American mechanical engineer (1743–1792)

James Rumsey (1743 – December 21, 1792) was an American mechanical engineer chiefly known for exhibiting a boat propelled by machinery in 1787 on the Potomac River at Shepherdstown in present-day West Virginia before a crowd of local notables, including Horatio Gates. A pump driven by steam power ejected a stream of water from the stern of the boat and thereby propelled the boat forward.

==Early life==
Little is known about Rumsey until he was living in Bath, Virginia, (now Berkeley Springs, West Virginia) in 1782. He likely had moved to the area with his family some years before the American Revolution, from Cecil County, Maryland, where he had helped to run the family water mill at Bohemia Manor. His cousin was Benjamin Rumsey, a notable Maryland jurist and statesman, who also grew up at Bohemia Manor. In Bath, he built houses, became a partner in a mercantile business, and helped to run a boarding house and tavern called the "Sign of the Liberty Pole and Flag."

==Early efforts and the Patowmack Company==

Coat of Arms of James Rumsey

In September 1784, when George Washington was staying at Rumsey's inn, he contracted with Rumsey to build a house and stable on property he owned at Bath. During this visit, Rumsey showed Washington a working model of a mechanical boat which he had designed. It had a bow-mounted paddlewheel that worked poles to pull the boat upstream. Washington had been making plans for making the Potomac river navigable since before the Revolution, and a company was soon to be formed for the purpose. Rumsey's pole-boat, which promised to be able to ascend the river's chutes and swift currents, must have seemed a godsend to Washington, who wrote a certificate of commendation for Rumsey and likely let him know of the river project. Armed with the certificate, Rumsey obtained a patent from the Virginia legislature for "the use of mechanical boats of his model" and also gained an investor James Mcmechen.

In July 1785, he was recommended by Washington and appointed the superintendent of the newly formed Patowmack Company to oversee the clearing of rocks at what is now Harper's Ferry. Rumsey would thus not only be able to build a boat to ascend the river, but alter the river to enable his boat. For a year, Rumsey oversaw work on the Potomac River site, while his assistant and brother-in-law Joseph Barnes did much of the building of the boat around Shepherdstown.

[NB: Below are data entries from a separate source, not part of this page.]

(* ===== verification/PartSet.v ===== *)
(** * Part sets (consensus/neatpos/types/part_set.go)

    A block travels in parts.  [NewPartSetFromData] splits the bytes and attaches a
    Merkle proof to each part; [NewPartSetFromHeader] makes an empty set that
    [AddPart] fills; [PartSetReader] reads the bytes of a complete set back.  The
    Merkle tree and the hash are third-party code: [MerkleLib] lists the operations,
    [MerkleLaws] what the proofs rely on.  The theorems give every branch of
    [AddPart], the exact behaviour of [Read], and that a set filled with parts that
    verify against the header of some data reads back that data, unless one of the parts
    is a collision of the hash or a forged proof. *)

From Stdlib Require Import ZArith Lia.
From stdpp Require Import base tactics strings numbers gmap list.
From S2P Require Import Prelude Types.

Local Open Scope Z_scope.

(** ** Third-party operations *)

Class MerkleLib := {
  SimpleProof : Type;
  zeroProof : SimpleProof;
  (** merkle.SimpleProofsFromHashables, on the hashes of the leaves *)
  SimpleProofsFromHashables : list bytes → bytes * list SimpleProof;
  (** [proof.Verify index total leafHash rootHash] *)
  Proof_Verify : SimpleProof → Z → Z → bytes → bytes → bool;
  ripemd160 : bytes → bytes;
  MinInt : Z → Z → Z
}.

Class MerkleLaws {MLIB : MerkleLib} : Prop := {
  MinInt_spec : ∀ a b, MinInt a b = Z.min a b;
  proofs_length : ∀ leaves,
    length (SimpleProofsFromHashables leaves).2 = length leaves;
  (** a proof made for a leaf verifies at its index *)
  proofs_verify : ∀ leaves i h p, leaves !! i = Some h →
    (SimpleProofsFromHashables leaves).2 !! i = Some p →
    Proof_Verify p (Z.of_nat i) (Z.of_nat (length leaves)) h (SimpleProofsFromHashables leaves).1
      = true
}.

Section part_set.
Context {LIB : NeatLib} {MLIB : MerkleLib}.

Record Part := mkPart {
  p_Index : Z;
  p_Bytes : bytes;
  p_Proof : SimpleProof
}.

(** [Part.Hash]; the cache holds this value. *)
Definition p_Hash (part : Part) : bytes := ripemd160 (p_Bytes part).

Record PartSet := mkPartSet {
  ps_total : Z;
  ps_hash : bytes;
  ps_parts : list (option Part);
  ps_bitArray : BitArray;
  ps_count : Z
}.

(** [data[lo:hi]] *)
Definition slice_sub (data : bytes) (lo hi : Z) : outcome bytes :=
  if bool_decide (0 <= lo <= hi) && (hi <=? Z.of_nat (length data))
  then Ret (take (Z.to_nat (hi - lo)) (drop (Z.to_nat lo) data))
  else Panic "slice bounds out of range".

Definition NewPartSetFromData (data : bytes) (partSize : Z) : outcome PartSet :=
  if partSize =? 0 then Panic "integer divide by zero"
  else
    let len := Z.of_nat (length data) in
    let total := Z.quot (i64 (len + partSize - 1)) partSize in
    if total <? 0 then Panic "makeslice: len out of range"
    else
      st ← for_loop (Z.to_nat total) 0
             (λ i '(parts, ba),
                chunk ← slice_sub data (i64 (i * partSize)) (MinInt len (i64 ((i + 1) * partSize)));
                parts ← slice_set parts i (Some (mkPart i chunk zeroProof));
                mret (parts, ba_SetIndex ba (u64 i) true))
             (replicate (Z.to_nat total) None, NewBitArray (u64 total));
      let '(parts, ba) := st in
      let '(root, proofs) := SimpleProofsFromHashables (p_Hash <$> omap id parts) in
      parts ← for_loop (Z.to_nat total) 0
                (λ i parts,
                   proof ← slice_get proofs i;
                   part ← slice_get parts i;
                   match part with
                   | None => Panic "nil pointer dereference"
                   | Some part =>
                       slice_set parts i (Some (mkPart (p_Index part) (p_Bytes part) proof))
                   end) parts;
      mret (mkPartSet total root parts ba total).

(** [make([]*Part, header.Total)]: the run-time refuses more pointers than it can
    address (2^48 bytes). *)
Definition NewPartSetFromHeader (header : PartSetHeader) : outcome PartSet :=
  if 2 ^ 45 <? psh_Total header then Panic "makeslice: len out of range"
  else mret (mkPartSet (i64 (psh_Total header)) (psh_Hash header)
               (replicate (Z.to_nat (psh_Total header)) None)
               (NewBitArray (psh_Total header)) 0).

Definition ps_Header (ps : option PartSet) : PartSetHeader :=
  match ps with
  | None => psh_zero
  | Some ps => mkPartSetHeader (u64 (ps_total ps)) (ps_hash ps)
  end.

Definition ps_HasHeader (ps : option PartSet) (header : PartSetHeader) : bool :=
  match ps with
  | None => false
  | Some _ => psh_Equals (ps_Header ps) header
  end.

Definition ps_HashesTo (ps : option PartSet) (hash : bytes) : bool :=
  match ps with
  | None => false
  | Some ps => bytes_Equal (ps_hash ps) hash
  end.

Inductive PartErr := ErrPartSetUnexpectedIndex | ErrPartSetInvalidProof.

Definition ps_AddPart (ps : PartSet) (part : Part) (verify : bool)
    : outcome (PartSet * bool * option PartErr) :=
  if ps_total ps <=? p_Index part then mret (ps, false, Some ErrPartSetUnexpectedIndex)
  else
    existing ← slice_get (ps_parts ps) (p_Index part);
    match existing with
    | Some _ => mret (ps, false, None)
    | None =>
        if verify && negb (Proof_Verify (p_Proof part) (p_Index part) (ps_total ps)
                             (p_Hash part) (ps_hash ps))
        then mret (ps, false, Some ErrPartSetInvalidProof)
        else
          parts ← slice_set (ps_parts ps) (p_Index part) (Some part);
          mret (mkPartSet (ps_total ps) (ps_hash ps) parts
                  (ba_SetIndex (ps_bitArray ps) (u64 (p_Index part)) true)
                  (i64 (ps_count ps + 1)), true, None)
    end.

Definition ps_GetPart (ps : PartSet) (index : Z) : outcome (option Part) :=
  slice_get (ps_parts ps) index.

Definition ps_IsComplete (ps : PartSet) : bool := ps_count ps =? ps_total ps.

(** ** The reader *)

(** [psr_rest] is what the current [bytes.Reader] has left. *)
Record PartSetReader := mkPartSetReader {
  psr_i : Z;
  psr_parts : list (option Part);
  psr_rest : bytes
}.

Definition part_bytes (parts : list (option Part)) (i : Z) : outcome bytes :=
  part ← slice_get parts i;
  match part with
  | None => Panic "nil pointer dereference"
  | Some part => mret (p_Bytes part)
  end.

Definition NewPartSetReader (parts : list (option Part)) : outcome PartSetReader :=
  b ← part_bytes parts 0;
  mret (mkPartSetReader 0 parts b).

Definition ps_GetReader (ps : PartSet) : outcome PartSetReader :=
  if ps_IsComplete ps then NewPartSetReader (ps_parts ps)
  else Panic "Cannot GetReader() on incomplete PartSet".

(** [bytes.Reader.Read] into a buffer of [n] bytes. *)
Definition bytes_Read (rest : bytes) (n : nat) : bytes * bytes * bool :=
  match rest with
  | [] => ([], [], true)
  | _ => (take n rest, drop n rest, false)
  end.

(** [Read] into a buffer of [n] bytes: the bytes read, whether [io.EOF] is
    returned, and the reader after it.  Every part takes at most two calls. *)
Fixpoint psr_Read (fuel : nat) (psr : PartSetReader) (n : nat)
    : outcome (bytes * bool * PartSetReader) :=
  match fuel with
  | O => Panic "out of fuel"
  | S fuel =>
      let readerLen := length (psr_rest psr) in
      if (n <=? readerLen)%nat then
        let '(b, rest, eof) := bytes_Read (psr_rest psr) n in
        mret (b, eof, mkPartSetReader (psr_i psr) (psr_parts psr) rest)
      else if (0 <? readerLen)%nat then
        r1 ← psr_Read fuel psr readerLen;
        let '(b1, eof1, psr1) := r1 in
        if (eof1 : bool) then mret (b1, true, psr1)
        else
          r2 ← psr_Read fuel psr1 (n - readerLen);
          let '(b2, eof2, psr2) := r2 in
          mret (b1 ++ b2, eof2, psr2)
      else
        let i := psr_i psr + 1 in
        if Z.of_nat (length (psr_parts psr)) <=? i
        then mret ([], true, mkPartSetReader i (psr_parts psr) (psr_rest psr))
        else
          b ← part_bytes (psr_parts psr) i;
          psr_Read fuel (mkPartSetReader i (psr_parts psr) b) n
  end.

End part_set.

(** ** The invariant of a set that is being filled *)

Section filling.
Context {LIB : NeatLib} {LAWS : NeatLibLaws} {MLIB : MerkleLib}.

(** The number of parts that are present. *)
Fixpoint present (parts : list (option Part)) : nat :=
  match parts with
  | [] => O
  | Some _ :: parts => S (present parts)
  | None :: parts => present parts
  end.

Lemma present_le parts : (present parts <= length parts)%nat.
Proof. induction parts as [|[p|] parts IH]; simpl; lia. Qed.

Lemma present_insert parts i p :
  parts !! i = Some None → present (<[i := Some p]> parts) = S (present parts).
Proof.
  revert i. induction parts as [|o parts IH]; intros i; [done|]. destruct i as [|i]; simpl.
  - intros [= ->]. done.
  - intros Hi. specialize (IH i Hi). destruct o; lia.
Qed.

Lemma present_all parts :
  present parts = length parts → ∃ l, parts = Some <$> l.
Proof.
  induction parts as [|[p|] parts IH]; intros Hp; simpl in *.
  - by exists [].
  - destruct IH as [l ->]; [lia|]. by exists (p :: l).
  - pose proof (present_le parts). lia.
Qed.

(** Every stored part sits at its index and verifies against the root. *)
Record ps_wf (ps : PartSet) : Prop := {
  pw_total : ps_total ps = Z.of_nat (length (ps_parts ps));
  pw_small : ps_total ps <= 2 ^ 45;
  pw_count : ps_count ps = Z.of_nat (present (ps_parts ps));
  pw_size : ba_Size (ps_bitArray ps) = ps_total ps;
  pw_bits : ∀ i, (i < length (ps_parts ps))%nat → ba_GetIndex (ps_bitArray ps) (Z.of_nat i) =
    match ps_parts ps !! i with Some (Some _) => true | _ => false end;
  pw_parts : ∀ i p, ps_parts ps !! i = Some (Some p) →
    p_Index p = Z.of_nat i ∧
    Proof_Verify (p_Proof p) (p_Index p) (ps_total ps) (p_Hash p) (ps_hash ps) = true
}.
(* ===== verification/Consensus.v ===== *)
(** * The round machine (consensus/state.go, consensus/state1.go)

    One definition per handler: entering each step of a round, proposing, prevoting,
    precommitting and committing, the messages (proposals, block parts, votes, aggregated
    signatures), the timeouts, and the start of a height.  A deferred function runs at
    the end of its handler; the handlers call each other in a cycle-free way, so no
    recursion is needed. *)

From Stdlib Require Import ZArith Lia.
From stdpp Require Import base tactics strings numbers gmap sorting list.
From S2P Require Import Prelude Types ValidatorSet VoteSet HeightVoteSet PartSet SignAggr.
From S2P Require Import EpochVotes Epoch Block Proposer RoundState.

Local Open Scope Z_scope.

Section consensus.
Context {LIB : NeatLib} {MLIB : MerkleLib} {BLIB : BlockLib} {WIRE : EpochWire} {VLIB : VrfLib}.
Variable E : Env.

(** ** Proposer *)

Definition updateProposer : CM () :=
  s ← get;
  r ← lift (proposerByRound (env_chain E) (ed_StartBlock (ep_data (cs_Epoch s))) (cs_Height s)
              (cs_Validators s) (Some (cs_NcExtra s)) (cs_vrfValIndex s) (cs_Round s));
  let '(proposer, vrfValIndex) := r in
  modify (λ s, set_proposer (Some proposer) (set_vrfValIndex vrfValIndex s));;
  match env_privValidator E with
  | None => panic "nil pointer dereference"
  | Some priv =>
      modify (set_isProposer (bytes_Equal (v_Address (vp_Proposer proposer)) (pv_Address priv)))
  end.

Definition proposer_is_current (s : CState) : bool :=
  match cs_proposer s with
  | None => false
  | Some p => (cs_Height s =? vp_Height p) && (cs_Round s =? vp_Round p)
  end.

Definition GetProposer : CM Validator :=
  s ← get;
  (if proposer_is_current s then mret () else updateProposer);;
  s ← get;
  match cs_proposer s with
  | None => panic "nil pointer dereference"
  | Some p => mret (vp_Proposer p)
  end.

Definition IsProposer : CM bool :=
  GetProposer;;
  s ← get;
  mret (cs_isProposer s).

(** ** Steps, timeouts *)

Definition updateRoundStep (round step : Z) : CM () := modify (λ s, set_Step step (set_Round round s)).

Definition newStep : CM () :=
  modify (λ s, set_nSteps (i64 (cs_nSteps s + 1)) s);;
  fire EventNewRoundStep.

Definition scheduleTimeout (duration height round step : Z) : CM () :=
  emit (ScheduleTimeout (mkTimeoutInfo duration height round step)).

Definition sendInternalMessage (msg : ConsensusMessage) : CM () := emit (SendInternal msg).

(** ** Votes of this validator *)

Definition SignVote (priv : PrivValidator) (chainID : string) (vote : Vote) : Vote :=
  mkVote (vote_ValidatorAddress vote) (vote_ValidatorIndex vote) (vote_Height vote)
    (vote_Round vote) (vote_Type vote) (vote_BlockID vote)
    (pv_Sign priv (SignBytes_Vote chainID vote)) (vote_SignBytes vote).

Definition SignProposal (priv : PrivValidator) (chainID : string) (p : Proposal) : Proposal :=
  mkProposal (prop_NodeID p) (prop_Height p) (prop_Round p) (prop_Hash p)
    (prop_BlockPartsHeader p) (prop_POLRound p) (prop_POLBlockID p) (prop_ProposerNetAddr p)
    (prop_ProposerPeerKey p) (pv_Sign priv (SignBytes_Proposal chainID p)).

Definition signVote (priv : PrivValidator) (type_ : Z) (hash : bytes) (header : PartSetHeader)
    : CM Vote :=
  s ← get;
  let addr := pv_Address priv in
  let '(valIndex, _) := GetByAddress (cs_Validators s) addr in
  let vote := mkVote addr (u64 valIndex) (cs_Height s) (u64 (cs_Round s)) type_
                (mkBlockID hash header) None [] in
  mret (SignVote priv (nce_ChainID (cs_NcExtra s)) vote).

Definition signAddVote (type_ : Z) (hash : bytes) (header : PartSetHeader) : CM () :=
  s ← get;
  match env_privValidator E with
  | None => mret ()
  | Some priv =>
      if negb (HasAddress (cs_Validators s) (pv_Address priv)) then mret ()
      else
        vote ← signVote priv type_ hash header;
        isProposer ← IsProposer;
        if negb isProposer then
          if negb (bool_decide (cs_ProposerPeerKey s = "")) then
            fire (EventVote2Proposer vote (cs_ProposerPeerKey s))
          else mret ()
        else sendInternalMessage (VoteMessage (Some vote))
  end.

(** ** Proposal *)

(** [data[:4]] and the function it selects; [continue] on an error. *)
Definition tx_function (tx : Tx) : outcome (option FunctionType) :=
  if IsNeatChainContractAddr (tx_To tx) then
    id ← slice_sub (tx_Data tx) 0 4;
    mret (env_FunctionTypeFromId E id)
  else mret None.

(** The proof data of the withdrawals of a block. *)
Fixpoint collect_tx3 (txs : list Tx) : outcome (list TX3ProofData) :=
  match txs with
  | [] => mret []
  | tx :: txs =>
      f ← tx_function tx;
      rest ← collect_tx3 txs;
      match f with
      | Some WithdrawFromMainChain =>
          match env_UnpackWithdraw E (drop 4 (tx_Data tx)) with
          | None => mret rest
          | Some (chainId, txHash) =>
              match env_GetTX3ProofData E chainId txHash with
              | None => mret rest
              | Some proof => mret (proof :: rest)
              end
          end
      | _ => mret rest
      end
  end.

Definition createProposalBlock : CM (option (TdmBlock * PartSet)) :=
  s ← get;
  match cs_blockFromMiner s with
  | None => mret None
  | Some neatBlock =>
      if negb (cs_Height s =? NumberU64 neatBlock) then mret None
      else
        let d := ep_data (cs_Epoch s) in
        let commit := mkCommit bid_zero 0 0 None nilBitArray in
        epochBytes ←
          (if cs_Height s =? ed_EndBlock d then
             let '(epoch, nextEp) := GetNextEpoch (env_epochDB E) (cs_Epoch s) in
             modify (set_Epoch epoch);;
             match nextEp with
             | None => panic "missing next epoch at epoch end block"
             | Some nextEp => mret (ep_Bytes nextEp)
             end
           else if (cs_Height s =? ed_StartBlock d) || (cs_Height s =? 1) then
             mret (ep_Bytes (cs_Epoch s))
           else if ShouldProposeNextEpoch (cs_Epoch s) (cs_Height s) then
             let last := cr_CurrentBlock (env_chain E) in
             next ← lift (ProposeNextEpoch (env_epochDB E) (cs_Epoch s) (u64 (h_Number last))
                            (i64 (h_Time last) * 1000000000));
             mret (ep_Bytes next)
           else mret []);
        vs ← lift (GetValidators (mkSmState (Some (cs_NcExtra s)) (Some (cs_stateEpoch s))));
        tx3 ← lift (collect_tx3 (eb_Txs neatBlock));
        match vs with
        | None => panic "nil pointer dereference"
        | Some (_, val) =>
            r ← lift (MakeBlock (cs_Height s) (nce_ChainID (cs_NcExtra s)) (Some commit) neatBlock
                        (vs_Hash val) (ed_Number d) epochBytes tx3 65536 (env_now E));
            mret (Some r)
        end
  end.
(** A committed block: its extra data before sealing hashes to the block that verified
    precommits are for, passes the basic checks, and is sealed with their commit. *)
Definition commit_ok (s0 : CState) (b : TdmBlock) : Prop :=
  ∃ sa te0 save broadcast, verified s0 sa ∧ sa_Type sa = VoteTypePrecommit ∧
    nce_Hash te0 = bid_Hash (sa_Maj23 sa) ∧ bid_Hash (sa_Maj23 sa) ≠ [] ∧
    nce_ChainID te0 = nce_ChainID (cs_NcExtra s0) ∧
    nce_Height te0 = u64 (nce_Height (cs_NcExtra s0) + 1) ∧
    tb_NcExtra b = Some (seal_extra te0 (sa_MakeCommit sa) save broadcast).

(** The rounds that the node may be in. *)
Variable R : Z → Prop.

(** A precommit of a block has its prevotes, of the round of the vote or of a later one. *)
Definition precommit_ok (s0 : CState) (v : Vote) : Prop :=
  ∃ sa r, verified s0 sa ∧ sa_Type sa = VoteTypePrevote ∧ sa_Maj23 sa = vote_BlockID v ∧
    R r ∧ vote_Round v = u64 r ∧ r <= sa_Round sa.

(** [b] was locked on prevotes of this height. *)
Definition was_locked (s0 : CState) (b : TdmBlock) : Prop :=
  ∃ b0 hash round, sealed_from b0 b ∧ tb_Hash (Some b0) = Ret hash ∧ polka s0 round hash.

(** [b] extends the last block of this chain. *)
Definition extends_chain (s0 : CState) (b : TdmBlock) : Prop :=
  ∃ te, tb_NcExtra b = Some te ∧ nce_ChainID te = nce_ChainID (cs_NcExtra s0) ∧
    nce_Height te = u64 (nce_Height (cs_NcExtra s0) + 1).

(** A prevote of a block is for one that was locked, or for the next one of the chain. *)
Definition prevote_ok (s0 : CState) (v : Vote) : Prop :=
  ∃ b, tb_Hash (Some b) = Ret (bid_Hash (vote_BlockID v)) ∧
    (was_locked s0 b ∨ extends_chain s0 b).

Definition vote_ok (s0 : CState) (v : Vote) : Prop :=
  bid_Hash (vote_BlockID v) ≠ [] →
  (vote_Type v = VoteTypePrecommit → precommit_ok s0 v) ∧
  (vote_Type v = VoteTypePrevote → prevote_ok s0 v).

Definition effect_ok (s0 : CState) (e : Effect) : Prop :=
  match e with
  | BackendCommit b => commit_ok s0 b
  | SendInternal (VoteMessage (Some v)) => vote_ok s0 v
  | Fire (EventVote2Proposer v _) => vote_ok s0 v
  | _ => True
  end.

(** [s] is reached inside a step that began in [s0]. *)
Record from (s0 s : CState) : Prop := {
  fr_round : R (cs_Round s);
  fr_vals : cs_Validators s = cs_Validators s0;
  fr_height : cs_Height s = cs_Height s0;
  fr_chain : nce_ChainID (cs_NcExtra s) = nce_ChainID (cs_NcExtra s0);
  fr_last : nce_Height (cs_NcExtra s) = nce_Height (cs_NcExtra s0);
  fr_aggr : aggr_ok s;
  fr_lock : lock_ok s;
  fr_out : ∃ new, cs_out s = cs_out s0 ++ new ∧ Forall (effect_ok s0) new
}.

Lemma from_verified s0 s sa : from s0 s → verified s sa → verified s0 sa.
Proof. intros [_ Hv Hh _ _ _ _ _]. unfold verified. by rewrite Hv, Hh. Qed.
(* ===== verification/ConsensusSteps.v ===== *)
(** * Progress of the round machine and the rule of the prevotes

    The height, round and step of a node never go back, except when a proposal of a
    lower round arrives that was not seen in its time.  A prevote is for the locked block
    when there is one, and otherwise for a proposal that passed every check, or nil. *)

From Stdlib Require Import ZArith Lia ZifyBool.
From stdpp Require Import base tactics strings numbers gmap sorting list.
From S2P Require Import Prelude Types ValidatorSet VoteSet HeightVoteSet PartSet SignAggr.
From S2P Require Import EpochVotes Epoch Block Proposer RoundState Consensus ConsensusSafety.

Local Open Scope Z_scope.

(** ** Handlers that leave the height, round and step alone *)

Section hrs_defs.
Context {LIB : NeatLib} {MLIB : MerkleLib} {BLIB : BlockLib} {WIRE : EpochWire} {VLIB : VrfLib}.

Definition same_hrs (s0 s : CState) : Prop :=
  cs_Height s = cs_Height s0 ∧ cs_Round s = cs_Round s0 ∧ cs_Step s = cs_Step s0.

(** The lexicographic order within a height. *)
Definition hrs_le (s0 s : CState) : Prop :=
  cs_Height s = cs_Height s0 ∧
  (cs_Round s0 < cs_Round s ∨ (cs_Round s = cs_Round s0 ∧ cs_Step s0 <= cs_Step s)).

#[global] Instance hrs_le_refl : Reflexive hrs_le.
Proof. intros s. unfold hrs_le. lia. Qed.

#[global] Instance hrs_le_trans : Transitive hrs_le.
Proof. intros a b c. unfold hrs_le. lia. Qed.

Lemma same_hrs_le s0 s : same_hrs s0 s → hrs_le s0 s.
Proof. unfold same_hrs, hrs_le. lia. Qed.

End hrs_defs.

Ltac stab_hrs :=
  stab_with
    ltac:(idtac; first
      [ assumption
      | match goal with |- context [if ?b then _ else _] => destruct b; assumption end ])
    ltac:(idtac; assumption).

Section same_hrs.
Context {LIB : NeatLib} {MLIB : MerkleLib} {BLIB : BlockLib} {WIRE : EpochWire} {VLIB : VrfLib}.
Variable E : Env.
Variable s0 : CState.
(* ===== verification/RlpDecode.v ===== *)
(** * The RLP codec: decoding (rlp/decode.go, rlp/raw.go)

    The functions on raw encodings, the decoding stream with its stack of open lists and
    its cached kind, and the decoders that the package derives from Go types.  Decoding
    undoes encoding, and what is decoded has exactly one encoding. *)

From Stdlib Require Import ZArith Lia ZifyBool.
From stdpp Require Import base tactics strings numbers gmap list.
From S2P Require Import Prelude Rlp.

Local Open Scope Z_scope.

Inductive Kind := KByte | KString | KList.

#[global] Instance Kind_eq_dec : EqDecision Kind.
Proof. solve_decision. Defined.

(** The errors; [DecodeError] is [decodeError] without the type and context it prints. *)
Inductive rlpErr :=
| EOL | ErrExpectedString | ErrExpectedList | ErrCanonInt | ErrCanonSize | ErrElemTooLarge
| ErrValueTooLarge | ErrMoreThanOneValue | errNotInList | errNotAtEOL | errUintOverflow
| ioEOF | ErrUnexpectedEOF | DecodeError (msg : string) | ErrTypeTag | PanicNilDecoder | OutOfFuel.

#[global] Instance rlpErr_eq_dec : EqDecision rlpErr.
Proof. solve_decision. Defined.

(** ** Raw encodings *)

(** Shifting in the bytes, most significant first. *)
Definition be_or (b : bytes) : Z := foldl (λ acc x, Z.lor (Z.shiftl acc 8) x) 0 b.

Rumsey had quickly concluded that the pole-boat design was too limited and decided to incorporate steam propulsion into his design. While making his boat much more useful, it made it far more complex and expensive to build. It soon became obvious that the Patowmack Company had a much greater task ahead than any of its members had foreseen. It was hindered by the lack of an overall supervising engineer; overseers were having to improvise as best they could. The work required much manual labor and difficult blasting, and Rumsey found himself directing a large and restive gang of about a hundred workmen, including leased slaves and bondsmen, encamped in a remote area, without adequate supplies.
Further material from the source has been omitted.